If on the other hand you have a well defined memory access pattern,
where you can "pre-insert" software prefetch, or have a hardware
prefetcher, you can largely hide that latency. Not completely, but you
can overlap memory access with computation. The problem comes in if you
fill up all the memory access slots. If you do this, the prefetch may
actually hurt you. Moreover in a very tight cache situation, you might
accidentally expel a needed cache line with a prefetch.
Last year when I taught a course on this stuff at my alma mater, I had a
few example codes that showed the need for reasonable memory access
patterns for data. All it takes is accessing a large array improperly.
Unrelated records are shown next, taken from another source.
Lemma join_right_suffix b R : exists R0, R = R0 ++ (join_right b R).2.
Proof.
  destruct R as [|[a n] R]; cbn [join_right]; [by exists []|]. destruct (_ =? a); [by exists [(a, n)]|by exists []].
Qed.
Lemma join_right_addr b R : (join_right b R).1.1 = b.1.
Proof. destruct R as [|[a n] R]; cbn [join_right]; [done|]. by destruct (_ =? a). Qed.

Lemma seg_linked m P0 p b R : seg m (P0 ++ p :: R) base -> NoDup (P0 ++ p :: R).*1 -> b.1 ∉ (P0 ++ p :: R).*1 ->
  seg (linked m P0 p b R) (put_block P0 p b R) base.
Proof.
  intros Hs Hnd Hb. destruct p as [p ps]. apply seg_app in Hs as [Hs0 [Hp Hs1]]. rewrite fmap_app, fmap_cons in Hnd, Hb.
  apply list.NoDup_app in Hnd as (_ & Hd & Hnd). apply list.NoDup_cons in Hnd as [HpR _].
  rewrite not_elem_of_app, not_elem_of_cons in Hb. destruct Hb as (Hb0 & Hbp & HbR). cbn [fst] in *.
  assert (p ∉ P0.*1) as HpP by (intros Hin; apply (Hd p Hin); left).
  unfold linked, put_block. destruct (join_right_suffix b R) as [R0 HR]. pose proof (join_right_addr b R) as Ha.
  destruct (join_right b R) as [b' R']. cbn [fst snd] in *. rewrite HR in HpR, HbR, Hs1. apply seg_app in Hs1 as [_ Hs1].
  rewrite fmap_app, not_elem_of_app in HpR, HbR. destruct HpR as [_ HpR], HbR as [_ HbR]. rewrite Ha.
  assert (forall x y, seg (<[p := x]> (<[b.1 := y]> m)) R' base) as HR'.
  { intros x y. by rewrite !seg_insert. }
  assert (forall x y e, e = p -> seg (<[p := x]> (<[b.1 := y]> m)) P0 e) as HP'.
  { intros x y e ->. by rewrite !seg_insert. }
  destruct (p + ps * UNIT =? b.1).
  - apply seg_app. split; [by apply HP'|]. cbn [seg]. by rewrite lookup_insert_eq.
  - apply seg_app. split; [by apply HP'|]. cbn [seg]. rewrite lookup_insert_eq. destruct b' as [b0 k]. cbn in Ha. subst b0. cbn.
    split; [done|]. by rewrite lookup_insert_ne, lookup_insert_eq by done.
Qed.
Lemma sp_ret {A} (a : A) (Q : A -> world sh -> Prop) w : Q a w -> sp (ret a) Q w.
Proof. done. Qed.
Lemma sp_wp {A} (m : parser A) Q w : wp m Q w -> sp m Q w.
Proof. unfold wp, sp. by destruct (m w) as [[a w']| | |]. Qed.
Lemma sp_mono {A} (m : parser A) (Q Q' : A -> world sh -> Prop) w : sp m Q w -> (forall a w', Q a w' -> Q' a w') -> sp m Q' w.
Proof. unfold sp. destruct (m w) as [[a w']| | |]; auto. Qed.
Lemma sp_bind {A B} (m : parser A) (f : A -> parser B) Q w : sp m (fun a w' => sp (f a) Q w') w -> sp (bind m f) Q w.
Proof. unfold sp, bind. by destruct (m w) as [[a w']| | |]. Qed.
Lemma sp_panic {A} s (Q : A -> world sh -> Prop) w : s ∈ syntax_errors -> sp (panic s) Q w.
Proof. done. Qed.
Lemma sp_iter {A B} (v : A -> world sh -> nat) (I : A -> world sh -> Prop) fuel (body : A -> parser (A + B)) a (Q : B -> world sh -> Prop) w :
  I a w -> (v a w < fuel)%nat ->
  (forall a w, I a w -> sp (body a) (fun r w' => match r with inl a' => I a' w' /\ (v a' w' < v a w)%nat | inr b => Q b w' end) w) ->
  sp (iter fuel body a) Q w.
Proof.
  intros HI Hv Hbody. revert a w HI Hv. induction fuel as [|n IH]; intros a w HI Hv; [lia|]. cbn [iter].
  apply sp_bind. eapply sp_mono; [by apply Hbody|]. intros [a'|b] w' Hr; [|done]. destruct Hr. apply IH; [done|lia].
Qed.

Ltac in_errors := apply sp_panic; unfold syntax_errors; rewrite !elem_of_cons; tauto.

(** ** Tokens in the buffer *)

Lemma span_spec p b n s : exists k, span p b n s = (s + k)%nat /\ (k <= n)%nat /\
  (forall i, (i < k)%nat -> p (default 0 (b !! (s + i)%nat)) = true) /\
  (k = n \/ p (default 0 (b !! (s + k)%nat)) = false).
Proof.
  revert s. induction n as [|n IH]; intros s; cbn [span].
  { exists 0%nat. repeat split; [lia|lia|lia|by left]. }
  destruct (p (default 0 (b !! s))) eqn:E.
  - destruct (IH (S s)) as (k & -> & Hk & Hin & Hout). exists (S k). split; [lia|]. split; [lia|]. split.
    + intros [|i] Hi; [by rewrite Nat.add_0_r|]. rewrite <- Nat.add_succ_comm. apply Hin. lia.
    + rewrite <- Nat.add_succ_comm. destruct Hout; [left; lia|by right].
  - exists 0%nat. rewrite Nat.add_0_r. repeat split; [lia|lia|by right].
Qed.
(* ===== verification/ShParse.v ===== *)
(** * The language of the shell

    The commands of the shell as trees of words, their concrete syntax as tokens, and
    the texts of a token list with any white space between the tokens.  The parser of user/sh.c
    reads every text of every tree back as that tree. *)

From S2P Require Import Prelude CString Printf Sysfile Sh.

Open Scope Z_scope.

(** ** Trees and their tokens *)

Inductive redir := In | Out | Append | Err | ErrAppend.

Definition redir_mode (k : redir) : Z * Z :=
  match k with
  | In => (O_RDONLY, 0)
  | Out => (Z.lor (Z.lor O_WRONLY O_CREATE) O_TRUNC, 1)
  | Append => (Z.lor O_WRONLY O_CREATE, 1)
  | Err => (Z.lor (Z.lor O_WRONLY O_CREATE) O_TRUNC, 2)
  | ErrAppend => (Z.lor O_WRONLY O_CREATE, 2)
  end.

Inductive tree :=
| Simple (args : list (list Z))
| Redirect (t : tree) (k : redir) (file : list Z)
| Pipe (l r : tree)
| Seq (l r : tree)
| Background (t : tree).

Inductive token := Bar | Open | Close | Semi | Amp | Rd (k : redir) | Wd (w : list Z).

#[export] Instance redir_eq : EqDecision redir.
Proof. solve_decision. Defined.
#[export] Instance token_eq : EqDecision token.
Proof. solve_decision. Defined.

Definition redir_text (k : redir) : list Z :=
  match k with In => [60] | Out => [62] | Append => [62; 62] | Err => [50; 62] | ErrAppend => [50; 62; 62] end.
Definition text_of (t : token) : list Z :=
  match t with
  | Bar => [124] | Open => [40] | Close => [41] | Semi => [59] | Amp => [38]
  | Rd k => redir_text k
  | Wd w => w
  end.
You quickly get a feel for the impact latency will have on overall data
motion performance. This isn't bandwidth per se, more of the time
required to move a block of data, for which bandwidth is just one of the
Happily (or sadly) the same model works for network resources, for disk
> prefetch etc. help, but the limiting factor is still latency. Hence the
> opterons have significantly higher real memory bandwidth (their latency
> is about 1/3 that of xeons/p4's etc). If you look at the ia64's then
> they have even high latency again, but they can have a huge number of
> outstanding loads (from memory its >80), so their effective bandwidth is
It was either Hennesey or Mashey who said "You can always buy bandwidth,
but latency is forever". Large latencies will have huge impacts on
certain workloads. Especially those that move the data around. If you
want to define an effective bandwidth
B* = Size/T = Size/(L + Size/B)
that would make perfect sense to me. B is a property of the hardware,
as is L. B* would be what you observe in moving data in your workload,
and would incorporate your memory access pattern. Not all memory access
patterns are as nice as streams.
My understanding of GUPS for random memory access is that it is
something similar to B* . Could be wrong, and would defer to people
whom have looked into it.
> On 15/08/2006, at 8:10, Joe Landman wrote:
>> Hi Stu:
>> Stu Midgley wrote:
>>> sorry, forgot to reply all... don't you hate gmail's interface
>>> What is the memory latency of the woodcrest machines? Since memory
>>> latency really determines your memory bandwidth.
>> Hmmm... not for large block sequential accesses. You can prefetch
>> these assuming enough intelligence in the code generator (heh), or the
>> hardware if the memory access pattern is fairly consistent.
>> Latency really defines the random access local node GUPS, well, its
>> really more complex than that, but roughly that.
>> That said, I would like to measure this. I have an old code which does
>> this, any pointers on code other people would like me to run? If its
>> not too hard (e.g. less than 15 minutes) I might do a few.
>>> If Intel hasn't made any improvements in latency then the limited
>>> number of out-standing loads in the x86-64 architecture will limit the
>>> bandwidth regarless of the MB/s you throw at it.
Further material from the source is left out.